If I were in Greater Houston, resting inside my peaceful house and tucked inside my neighborhood association patrolled streets, I'd likely be journaling and enjoy the freedom from unwanted interruptions. Except for those irritating door to door solicitors which I often greet with my 38 in hand. But, I wander...when I sit on the land with my journal and end up with crawling creatures attached to my clothes, it's not exactly a boring moment. Let's be honest. City people claim it is too "boring" simply because the country is too terrifying. It's too unpredictable and misunderstood. It's not in our comfort zone. City people, I plead guilty as charged, love to sit in their tightly built homes with their can of Raid in an accessible location.

I can understand this need to control our environment, I really can. In fact, I own several cans of Raid and am not afraid to use them, but I'm trying to let the land teach me important lessons about how Raid is virtually ineffective on near 10 acreas of land.
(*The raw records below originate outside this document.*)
(** Modelled from the spec: [logging.add_log(log, path)] of popper.log,
    which is not among the sources.  A file handler for the path is
    attached to the logger. *)
Definition logging_add_log (path : string) : M unit :=
  fun s => ([EvAddLog path],
            mkSink (sink_level s) (msg_prefix s) (path :: log_files s),
            inl tt).

(** [log.debug(msg)]. *)
Definition log_debug (msg : string) : M unit :=
  fun s => ([EvLog s DEBUG msg], s, inl tt).

(** Modelled from the spec: [log.fail] of popper.log, which is not among
    the sources.  It reports the message at error level and aborts the
    run; the abort is the interpreter's [SystemExit] with status 1. *)
Definition log_fail {A : Type} (msg : string) : M A :=
  fun s => ([EvLog s ERROR msg], s, inr (SystemExit 1)).

(** *** The command *)

Definition DRYRUN : string := "DRYRUN: ".

Definition conflicting_filters : string :=
  "`--skip` can not be used when STEP argument is passed.".

(** The level [cli] computes from [--quiet] and [--debug]. *)
Definition cli_level (a : cli_args string) : level :=
  let level := STEP_INFO in
  let level := if quiet a then INFO else level in
  let level := if debug a then DEBUG else level in
  level.

(** The [try] statement around [runner.run(wf)]. *)
Definition guarded_run (w : collaborators) (c : config) (wf : workflow)
  : M unit :=
  try_except_Exception
    (invoke (EvRun wf) (WorkflowRunner_run w c wf) ;; ret tt)
    (fun e =>
       log_debug (format_exc e) ;;
       log_fail (exc_str e)).

(** [with WorkflowRunner(config) as runner: ...]. *)
Definition with_runner (w : collaborators) (c : config) (wf : workflow)
  : M unit :=
  invoke (EvRunner c) (WorkflowRunner_init w c) ;;
  invoke EvEnter (WorkflowRunner_enter w c) ;;
  with_exit (fun exc => invoke (EvExit exc) (WorkflowRunner_exit w c exc))
            (guarded_run w c wf).

(** Lines 141 to 154: the level, the dry-run marker, the log file. *)
Definition setup_logging (a : cli_args string) : M unit :=
  log_setLevel (cli_level a) ;;
  (if dry_run a then set_msg_prefix DRYRUN else ret tt) ;;
  (if truthy (log_file a)
   then match log_file a with
        | Some f => logging_add_log f
        | None => ret tt
        end
   else ret tt).

(** Lines 156 to 158: [--skip] together with STEP. *)
Definition check_filters (a : cli_args string) : M unit :=
  if truthy_tuple (skip a) && truthy (step a)
  then log_fail conflicting_filters
  else ret tt.

(** Lines 156 to 185: the filters are checked, the workflow is parsed,
    the configuration is loaded and the runner runs the workflow. *)
Definition run_workflow (w : collaborators) (a : cli_args string) : M unit :=
  check_filters a ;;
  wf <- invoke (EvParse (wfile a) (step a) (skip a) (substitution a)
                        (allow_loose a))
               (WorkflowParser_parse w (wfile a) (step a) (skip a)
                                     (substitution a) (allow_loose a)) ;;
  c <- invoke (EvLoad (engine a) (resource_manager a) (conf a) (reuse a)
                      (dry_run a) (skip_pull a) (skip_clone a)
                      (workspace a))
              (ConfigLoader_load w (engine a) (resource_manager a) (conf a)
                                 (reuse a) (dry_run a) (skip_pull a)
                                 (skip_clone a) (workspace a)) ;;
  with_runner w c wf.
Sadly, I didn't need Raid to kill my little stick-creature-friend. I got a jar, filled it with leaves and such, then brought it home so that I could study it. My plan didn't work. My study went awry. A spritz of Raid on the little guy would've put him out of his misery faster because my efforts to create a "fake" forest in a jar for him did not make him happy. One morning, I looked in the jar and found him at the bottom, dead. His inch-worm body had come to a dead halt. The good thing is...I vowed to work harder to not revert back to being a child who wants to keep "her" bugs in a jar.

I made a little half-hearted promise to not do this again. Maybe. At least, I'll try very hard to refrain from such destructive curiosity. Actually, I take it back. I make no promises at all.

2 comments:

dbc2341 said...

Baby, you do not have or own a 38 speicial. You have a 357mag. Yes it is a Skink.

Lana said...

Thanks for letting me know what I'm packing...I understood the main idea of point and shoot. I should understand the difference between a 38 or 357, on the other hand, you know I was always terrible in math!! Ha ha.